Mark Tushnet thinks the flap over the Attorney General’s handling of the OLC opinion on proposed legislation to grant D.C. voting rights is much ado about nothing. Whereas some commentators may have overstated the case, I think Tushnet may be understating it.
Based on what we know, OLC issued a signed opinion reiterating its prior conclusion that the pending legislation is unconstitutional. Presumably this opinion was in response to a request from the Attorney General or someone else. Then, according to most press accounts, Holder sought other opinions, albeit on a slightly different question. Tushnet is correct that the AG may seek advice from whomever he likes, but it is certainly the case that OLC has traditionally been charged with researching these sorts of questions. Further, based upon press reports, and the opinions of former OLC attorneys (e.g. Ed Whelan and John McGinnis), Holder’s actions were contrary to established procedures and undermined OLC’s traditional role within the Department. Of course, these conclusions are based upon news reports, which may themselves be inaccurate. Thus, I’ve posted every story I’ve seen that sheds light on what occurred in this circumstance, and will continue to do so, and repeatedly noted that my conclusions are based upon what has been reported in the press or detailed by OLC alums.
According to Tushnet, there’s nothing for the AG to do until a bill lands on the President’s desk. I disagree. If OLC is to perform its historic role, it needs time to examine complex legal issues. Thus, it must begin to analyze potentially problematic legislation well before it is enacted. And, in fact, it is quite common for OLC to evaluate proposed legislation before it is enacted. By the same token, if the AG is inclined to overrule an OLC opinion — and if, as Tushnet notes, it is “good practice” for the AG to issue an opinion if he is disregarding or overruling OLC’s conclusions — then he better get cracking well before legislation passes both houses of Congress, particularly if we expect such a memo to substantively address the relevant legal issues. In this case, it appears the AG did initiate such an examination, and sought to contain the damage of an unfavorable OLC opinion in what OLC veterans have characterized as a violation of established procedures. Again, this is what the press reports suggest, and Holder’s actions here are characterized by former OLC attorneys as untraditional. If Holder’s actions were different from what has been reported, then he may have done nothing improper.
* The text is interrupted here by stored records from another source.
(* ===== verification/IPHelper.v ===== *)
(** * The Windows IP helper

    [internal/netwin/iphelper_windows.go]: the backend of the route reconciler on
    Windows.  The procedures of the library are a class of operations on an
    arbitrary system: a call gives its result code and the last error, [None] for
    [Errno(0)]. *)

From S2P Require Import Prelude GoStd NetIP Wgnt Routes Sockaddr.

Open Scope Z_scope.

Record ipAddressPrefix := { ip_Prefix : list Z; ip_PrefixLength : Z }.
Record unicastIPAddressRow := {
  ua_Address : list Z; ua_InterfaceLUID : Z; ua_InterfaceIndex : Z; ua_PrefixOrigin : Z; ua_SuffixOrigin : Z;
  ua_ValidLifetime : Z; ua_PreferredLifetime : Z; ua_OnLinkPrefixLength : Z; ua_SkipAsSource : bool; ua_DadState : Z;
  ua_ScopeID : Z; ua_CreationTimeStamp : Z
}.
Record ipForwardRow2 := {
  fr_InterfaceLUID : Z; fr_InterfaceIndex : Z; fr_DestinationPrefix : ipAddressPrefix; fr_NextHop : list Z;
  fr_SitePrefixLength : Z; fr_ValidLifetime : Z; fr_PreferredLifetime : Z; fr_Metric : Z; fr_Protocol : Z; fr_Loopback : bool;
  fr_AutoconfigureAddress : bool; fr_Publish : bool; fr_Immortal : bool; fr_Age : Z; fr_Origin : Z
}.
Definition zero_sockaddr : list Z := replicate 28 0.
Definition zero_unicast : unicastIPAddressRow := {|
  ua_Address := zero_sockaddr; ua_InterfaceLUID := 0; ua_InterfaceIndex := 0; ua_PrefixOrigin := 0; ua_SuffixOrigin := 0;
  ua_ValidLifetime := 0; ua_PreferredLifetime := 0; ua_OnLinkPrefixLength := 0; ua_SkipAsSource := false; ua_DadState := 0;
  ua_ScopeID := 0; ua_CreationTimeStamp := 0
|}.
Definition zero_forward : ipForwardRow2 := {|
  fr_InterfaceLUID := 0; fr_InterfaceIndex := 0; fr_DestinationPrefix := {| ip_Prefix := zero_sockaddr; ip_PrefixLength := 0 |};
  fr_NextHop := zero_sockaddr; fr_SitePrefixLength := 0; fr_ValidLifetime := 0; fr_PreferredLifetime := 0; fr_Metric := 0;
  fr_Protocol := 0; fr_Loopback := false; fr_AutoconfigureAddress := false; fr_Publish := false; fr_Immortal := false; fr_Age := 0;
  fr_Origin := 0
|}.

(** The library; [ih_find] says which of the named procedures are missing. *)
Class IPHelperAPI (W : Type) := {
  ih_find : list string → M W unit;
  ih_initializeUnicast : unicastIPAddressRow → W → unicastIPAddressRow * W;
  ih_createUnicast : unicastIPAddressRow → W → (Z * option error) * W;
  ih_deleteUnicast : unicastIPAddressRow → W → (Z * option error) * W;
  ih_initializeRoute : ipForwardRow2 → W → ipForwardRow2 * W;
  ih_createRoute : ipForwardRow2 → W → (Z * option error) * W;
  ih_deleteRoute : ipForwardRow2 → W → (Z * option error) * W
}.

Definition ERROR_FILE_NOT_FOUND : error := EForeign 2.
Definition ERROR_ALREADY_EXISTS : error := EForeign 183.
Definition ERROR_NOT_FOUND : error := EForeign 1168.
Definition ERROR_OBJECT_ALREADY_EXISTS : error := EForeign 5010.

Definition isMissing (err : error) : bool := bool_decide (err = ERROR_NOT_FOUND) || bool_decide (err = ERROR_FILE_NOT_FOUND).
Definition already_exists (err : error) : bool :=
  bool_decide (err = ERROR_OBJECT_ALREADY_EXISTS) || bool_decide (err = ERROR_ALREADY_EXISTS).

Definition setRawAddress (address : Addr) (port : Z) : option (list Z) :=
  match address with
  | Addr4 _ => Some (sockaddr4 port (As4 address))
  | Addr6 _ _ => Some (sockaddr6 port (As16 address) 0)
  | AddrZero => None
  end.
Definition setPrefix (value : Prefix) : option ipAddressPrefix :=
  raw ← setRawAddress (pf_Addr value) 0; Some {| ip_Prefix := raw; ip_PrefixLength := Prefix_Bits value mod 2 ^ 8 |}.

(** A direct route has the zero IPv4 address as its next hop. *)
Definition next_hop (route : Route) : option (list Z) :=
  if Addr_IsValid (rt_NextHop route) then setRawAddress (rt_NextHop route) 0
  else
    raw ← setRawAddress (pf_Addr (rt_Destination route)) 0;
    Some (if Is4 (pf_Addr (rt_Destination route)) then take 4 raw ++ replicate 4 0 ++ drop 8 raw else raw).

Section IPHelper.
Context {W : Type} `{IPHelperAPI W}.

Definition callWin32 {R} (procedure : R → W → (Z * option error) * W) (row : R) : M W unit := λ w,
  let '((res, callErr), w) := procedure row w in
  if negb (res =? 0) then (Err (EForeign (Z.to_nat res)), w)
  else match callErr with Some err => (Err err, w) | None => (Ok tt, w) end.

Definition find (procedures : list string) : M W unit := λ w,
  match ih_find procedures w with (Err err, w) => (Err (EWrap err), w) | ok => ok end.

Definition set_unicast (row : unicastIPAddressRow) (address : Address) (raw : list Z) : unicastIPAddressRow := {|
  ua_Address := raw; ua_InterfaceLUID := na_InterfaceLUID address; ua_InterfaceIndex := ua_InterfaceIndex row;
  ua_PrefixOrigin := ua_PrefixOrigin row; ua_SuffixOrigin := ua_SuffixOrigin row; ua_ValidLifetime := ua_ValidLifetime row;
  ua_PreferredLifetime := ua_PreferredLifetime row; ua_OnLinkPrefixLength := na_PrefixLength address; ua_SkipAsSource := ua_SkipAsSource row;
  ua_DadState := ua_DadState row; ua_ScopeID := ua_ScopeID row; ua_CreationTimeStamp := ua_CreationTimeStamp row
|}.

Definition EnsureAddress (ctx : Context) (address : Address) : M W bool :=
  check (checkContext ctx);;
  check (validateAddress address);;
  find ["InitializeUnicastIpAddressEntry"; "CreateUnicastIpAddressEntry"; "DeleteUnicastIpAddressEntry"];;
  λ w,
    let '(row, w) := ih_initializeUnicast zero_unicast w in
    match setRawAddress (na_IP address) 0 with
    | None => (Err (EForeign 0), w)
    | Some raw =>
      match callWin32 ih_createUnicast (set_unicast row address raw) w with
      | (Err err, w) => if already_exists err then (Ok false, w) else (Err (EWrap err), w)
      | (Ok _, w) => (Ok true, w)
      end
    end.

Definition RemoveAddress (ctx : Context) (address : Address) : M W unit :=
  check (checkContext ctx);;
  check (validateAddress address);;
  find ["DeleteUnicastIpAddressEntry"];;
  λ w,
    match setRawAddress (na_IP address) 0 with
    | None => (Err (EForeign 0), w)
    | Some raw =>
      match callWin32 ih_deleteUnicast (set_unicast zero_unicast address raw) w with
      | (Err err, w) => if isMissing err then (Ok tt, w) else (Err (EWrap err), w)
      | (Ok _, w) => (Ok tt, w)
      end
    end.

Definition makeRouteRow (route : Route) : M W ipForwardRow2 := λ w,
  let '(row, w) := ih_initializeRoute zero_forward w in
  match setPrefix (rt_Destination route), next_hop route with
  | Some prefix, Some hop =>
    (Ok {| fr_InterfaceLUID := rt_InterfaceLUID route; fr_InterfaceIndex := fr_InterfaceIndex row; fr_DestinationPrefix := prefix;
           fr_NextHop := hop; fr_SitePrefixLength := fr_SitePrefixLength row; fr_ValidLifetime := 2 ^ 32 - 1;
           fr_PreferredLifetime := 2 ^ 32 - 1; fr_Metric := if rt_Metric route =? 0 then 1 else rt_Metric route; fr_Protocol := 10006;
           fr_Loopback := fr_Loopback row; fr_AutoconfigureAddress := fr_AutoconfigureAddress row; fr_Publish := fr_Publish row;
           fr_Immortal := fr_Immortal row; fr_Age := fr_Age row; fr_Origin := 0 |}, w)
  | _, _ => (Err (EForeign 0), w)
  end.

Definition EnsureRoute (ctx : Context) (route : Route) : M W bool :=
  check (checkContext ctx);;
  check (validateRoute route);;
  find ["InitializeIpForwardEntry"; "CreateIpForwardEntry2"; "DeleteIpForwardEntry2"];;
  let! row := makeRouteRow route in
  λ w,
    match callWin32 ih_createRoute row w with
    | (Err err, w) => if already_exists err then (Ok false, w) else (Err (EWrap err), w)
    | (Ok _, w) => (Ok true, w)
    end.

Definition RemoveRoute (ctx : Context) (route : Route) : M W unit :=
  check (checkContext ctx);;
  check (validateRoute route);;
  find ["InitializeIpForwardEntry"; "DeleteIpForwardEntry2"];;
  let! row := makeRouteRow route in
  λ w,
    match callWin32 ih_deleteRoute row w with
    | (Err err, w) => if isMissing err then (Ok tt, w) else (Err (EWrap err), w)
    | (Ok _, w) => (Ok tt, w)
    end.

#[global] Instance IPHelper_Backend : Backend W := {
  be_EnsureAddress := EnsureAddress; be_RemoveAddress := RemoveAddress; be_EnsureRoute := EnsureRoute; be_RemoveRoute := RemoveRoute
}.
End IPHelper.
(* ===== verification/Vpnctl.v ===== *)
(** * The command line client

    [cmd/vpnctl]: the commands, their options, and what is done for each kind of
    command.  The service's pipe, the control client, and the output are classes
    of operations on an arbitrary system.  Errors that are only a text are
    [EForeign 0]. *)

From Stdlib Require Import Ascii.
From S2P Require Import Prelude GoStd Json Model Handler Wire Ipc IpcCodec Client RoomURL.

Open Scope Z_scope.

Inductive commandKind := serviceCommand | controlCommand | localCommand.
#[global] Instance commandKind_eq_dec : EqDecision commandKind.
Proof. solve_decision. Defined.

Definition no_request : Request :=
  {| ipq_Type := ""; ipq_Invite := ""; ipq_DisplayName := ""; ipq_ControlURL := ""; ipq_NetworkID := "" |}.
Record command := {
  co_Kind : commandKind; co_Service : Request; co_NetworkName : string; co_Pool : string; co_NetworkID : string;
  co_Expires : string; co_ControlURL : string; co_RoomCreate : bool; co_RoomEndpoint : bool
}.
Definition service_command (request : Request) (url : string) : command := {|
  co_Kind := serviceCommand; co_Service := request; co_NetworkName := ""; co_Pool := ""; co_NetworkID := ""; co_Expires := "";
  co_ControlURL := url; co_RoomCreate := false; co_RoomEndpoint := false
|}.

Definition usage {A} : result A := Err (EForeign 0).

(** ** Options *)
Fixpoint options_loop (allowed : list string) (values : gmap string string) (args : list string) : result (gmap string string) :=
  match args with
  | [] => Ok values
  | name :: rest =>
    if negb (HasPrefix name "--") then usage
    else if negb (bool_decide (name ∈ allowed)) then usage
    else if bool_decide (is_Some (values !! name)) then usage
    else match rest with
    | [] => usage
    | value :: rest => if HasPrefix value "--" || blank value then usage else options_loop allowed (<[name := value]> values) rest
    end
  end.

Definition value_of (values : gmap string string) (name : string) : string := default "" (values !! name).

(** No required options means all the allowed ones. *)
Definition parseOptions (args allowed required : list string) : result (gmap string string) :=
  values ← options_loop allowed ∅ args;
  let required := match required with [] => allowed | _ => required end in
  if forallb (λ name, bool_decide (name ∈ allowed) && negb (blank (value_of values name))) required then Ok values else usage.

(** ** Commands *)
Definition checked (request : Request) (url : string) : result command :=
  match MarshalRequest request with Ok _ => Ok (service_command request url) | Err err => Err err end.

Definition parse_member (type : string) (args : list string) : result command :=
  values ← parseOptions args ["--network"] [];
  checked {| ipq_Type := type; ipq_Invite := ""; ipq_DisplayName := ""; ipq_ControlURL := "";
             ipq_NetworkID := value_of values "--network" |} "".

Definition parse_room (args : list string) : result command :=
  match args with
  | [] => usage
  | what :: rest =>
    if bool_decide (what = "create") then
      values ← parseOptions rest ["--name"; "--pool"] ["--name"; "--pool"];
      Ok {| co_Kind := controlCommand; co_Service := no_request; co_NetworkName := value_of values "--name";
            co_Pool := value_of values "--pool"; co_NetworkID := ""; co_Expires := ""; co_ControlURL := ""; co_RoomCreate := true;
            co_RoomEndpoint := false |}
    else if bool_decide (what = "endpoint") then
      values ← parseOptions rest ["--host-ipv6"] ["--host-ipv6"];
      url ← ControlURL (value_of values "--host-ipv6");
      Ok {| co_Kind := localCommand; co_Service := no_request; co_NetworkName := ""; co_Pool := ""; co_NetworkID := "";
            co_Expires := ""; co_ControlURL := url; co_RoomCreate := false; co_RoomEndpoint := true |}
    else if bool_decide (what = "join") then
      values ← parseOptions rest ["--host-ipv6"; "--name"] ["--host-ipv6"; "--name"];
      url ← ControlURL (value_of values "--host-ipv6");
      checked {| ipq_Type := CommandJoinRoom; ipq_Invite := ""; ipq_DisplayName := value_of values "--name"; ipq_ControlURL := url;
                 ipq_NetworkID := "" |} url
    else if bool_decide (what = "members") then
      match rest with
      | [] => Ok (service_command {| ipq_Type := CommandRoomMembers; ipq_Invite := ""; ipq_DisplayName := ""; ipq_ControlURL := "";
                                     ipq_NetworkID := "" |} "")
      | _ => usage
      end
    else usage
  end.

Definition parseCommand (args : list string) : result command :=
  match args with
  | [] => usage
  | name :: rest =>
    if bool_decide (name = "status") then
      match rest with
      | [] => Ok (service_command {| ipq_Type := CommandStatus; ipq_Invite := ""; ipq_DisplayName := ""; ipq_ControlURL := "";
                                     ipq_NetworkID := "" |} "")
      | _ => usage
      end
    else if bool_decide (name = "join") then
      values ← parseOptions rest ["--invite"; "--name"] [];
      checked {| ipq_Type := CommandJoin; ipq_Invite := value_of values "--invite"; ipq_DisplayName := value_of values "--name";
                 ipq_ControlURL := ""; ipq_NetworkID := "" |} ""
    else if bool_decide (name = "leave") then parse_member CommandLeave rest
    else if bool_decide (name = "connect") then parse_member CommandConnect rest
    else if bool_decide (name = "disconnect") then parse_member CommandDisconnect rest
    else if bool_decide (name = "network") then
      match rest with
      | what :: rest =>
        if negb (bool_decide (what = "create")) then usage
        else
          values ← parseOptions rest ["--name"; "--pool"; "--id"] ["--name"; "--pool"];
          Ok {| co_Kind := controlCommand; co_Service := no_request; co_NetworkName := value_of values "--name";
                co_Pool := value_of values "--pool"; co_NetworkID := value_of values "--id"; co_Expires := ""; co_ControlURL := "";
                co_RoomCreate := false; co_RoomEndpoint := false |}
      | [] => usage
      end
    else if bool_decide (name = "invite") then
      match rest with
      | what :: rest =>
        if negb (bool_decide (what = "create")) then usage
        else
          values ← parseOptions rest ["--network"; "--expires"] [];
          Ok {| co_Kind := controlCommand; co_Service := no_request; co_NetworkName := ""; co_Pool := "";
                co_NetworkID := value_of values "--network"; co_Expires := value_of values "--expires"; co_ControlURL := "";
                co_RoomCreate := false; co_RoomEndpoint := false |}
      | [] => usage
      end
    else if bool_decide (name = "room") then parse_room rest
    else usage
  end.

Definition parseArgs (args : list string) : result Request :=
  match parseCommand args with
  | Err err => Err err
  | Ok parsed => if bool_decide (co_Kind parsed = serviceCommand) then Ok (co_Service parsed) else Err ErrControlCommand
  end.

(** ** Running *)
Class Console (W : Type) := { cn_Write : list ascii → M W unit }.
Class ServicePipe (W : Type) := { sp_Call : Request → M W Response }.
Class controlAdminClient (W : Type) := {
  ca_CreateNetworkWithID : Context → string → string → string → string → M W Network;
  ca_CreateNetwork : Context → string → string → string → M W Network;
  ca_CreateRoom : Context → string → string → string → M W Network;
  ca_CreateInvite : Context → string → string → string → M W inviteResponse
}.

Definition newline : list ascii := ["010"%char].

Section Run.
Context {W : Type} `{Console W}.

Definition writeJSONOutput (value : option json) : M W unit :=
  match value with Some j => cn_Write (print j ++ newline) | None => throw (EForeign 0) end.
Definition writeNetworkOutput (network : Network) : M W unit :=
  writeJSONOutput (encode_object
    [("id", to_json c_string (nw_ID network)); ("name", to_json c_string (nw_Name network));
     ("ipv4_pool", to_json c_string (nw_IPv4Pool network)); ("owner_id", to_json c_string (nw_OwnerID network));
     ("config_version", to_json c_int64 (nw_ConfigVersion network))]).
Definition writeInviteOutput (lenient : string → option Time) (invite : inviteResponse) : M W unit :=
  writeJSONOutput (to_json (c_invite lenient) invite).
Definition writeRoomEndpointOutput (controlURL : string) : M W unit :=
  writeJSONOutput (encode_object [("control_url", to_json c_string controlURL)]).

Definition runServiceRequest `{ServicePipe W} (request : Request) : M W unit :=
  let! response := sp_Call request in
  let! encoded := lift (MarshalResponse response) in
  cn_Write (encoded ++ newline);;
  if ipr_OK response then ret tt else throw (EForeign 0).

Definition run `{ServicePipe W} (args : list string) : M W unit :=
  let! request := lift (parseArgs args) in runServiceRequest request.

Definition runLocalCommand (parsed : command) : M W unit :=
  if negb (bool_decide (co_Kind parsed = localCommand)) || negb (co_RoomEndpoint parsed) || bool_decide (co_ControlURL parsed = "")
  then throw (EForeign 0)
  else writeRoomEndpointOutput (co_ControlURL parsed).

Definition runControlCommand `{controlAdminClient W} (lenient : string → option Time) (ctx : Context) (parsed : command) : M W unit :=
  if negb (bool_decide (co_Kind parsed = controlCommand)) then throw ErrControlCommand
  else if co_RoomCreate parsed then
    let! network := ca_CreateRoom ctx (co_NetworkName parsed) (co_Pool parsed) "" in writeNetworkOutput network
  else if negb (bool_decide (co_NetworkName parsed = "")) then
    let! network :=
      if negb (bool_decide (co_NetworkID parsed = ""))
      then ca_CreateNetworkWithID ctx (co_NetworkName parsed) (co_Pool parsed) (co_NetworkID parsed) ""
      else ca_CreateNetwork ctx (co_NetworkName parsed) (co_Pool parsed) "" in
    writeNetworkOutput network
  else
    let! invite := ca_CreateInvite ctx (co_NetworkID parsed) (co_Expires parsed) "" in writeInviteOutput lenient invite.
End Run.
(* ===== verification/VpnctlThm.v ===== *)
(** * The command line client: properties *)

From Stdlib Require Import Ascii.
From S2P Require Import Prelude GoStd NetIP NetIP6 Json TimeFmt Model Handler Wire Ipc IpcCodec IpcThm Client RoomURL Vpnctl.

Open Scope Z_scope.

(** ** Options as pairs *)
Definition flat (opts : list (string * string)) : list string := opts ≫= λ o, [o.1; o.2].
Definition value_ok (v : string) : Prop := HasPrefix v "--" = false ∧ blank v = false.
Definition option_ok (allowed : list string) (o : string * string) : Prop :=
  HasPrefix o.1 "--" = true ∧ o.1 ∈ allowed ∧ value_ok o.2.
I certainly agree with Tushnet that the President is free to disregard the AG’s (and OLC’s) advice, and that the rejection of an OLC memorandum does not, in itself, constitute a violation of the President’s constitutional obligations. I also agree that the President can (and should) give some degree of deference to Congress on close constitutional questions. In this regard, I have little problem with the Dellinger memorandum. But I don’t think this is what is at issue here. The question is whether Holder acted to undermine or overrule a signed OLC memorandum in an improper fashion for political reasons. Hence, the primary charge is that Holder is “politicizing the Justice Department,” not that he is inducing the President to violate his constitutional obligations. I should also note that this episode resembles Holder’s conduct with regard to the Rich and FALN pardons, in which he allegedly bypassed traditional procedures in order to smooth the way for a desired outcome, far more than it does the controversy over OLC’s national security memoranda. Indeed, when John Ashcroft was Attorney General, he accepted OLC conclusions that went against administration policy, and backed OLC against the White House. (See, e.g., Angler by Barton Gellman.)
Let me also note another point on which Tushnet and I are in total agreement: There is no implication that OLC did anything untoward or improper in this case. Quite to the contrary, OLC appears to have operated in accord with its traditional obligations. Further, as I have said before, I have no reason to believe that the outcome within OLC would have been any different had Dawn Johnsen been at the helm of OLC.
UPDATE: Mark Tushnet responds in the comments below, and Ed Whelan adds his thoughts on Bench Memos.
For myself, let me just note that the April 1 Post story cites the Justice Department for the proposition that Holder has, in fact, rejected the OLC opinion, a point reiterated (again citing Holder’s spokesperson) in the April 2 story. So, unless the Post is misrepresenting the Justice Department, the OLC memo has, in fact, been rejected. Further, the April 3 story reports “Aides to the attorney general said they have no specific plans to draft a new opinion on the bill.” So, whatever else may or may not have occurred, it seems fairly clear at this point that Holder a) rejected the conclusion adopted in a signed OLC memo, and b) has not, and has no plans to, issue an opinion explaining the basis for his decision.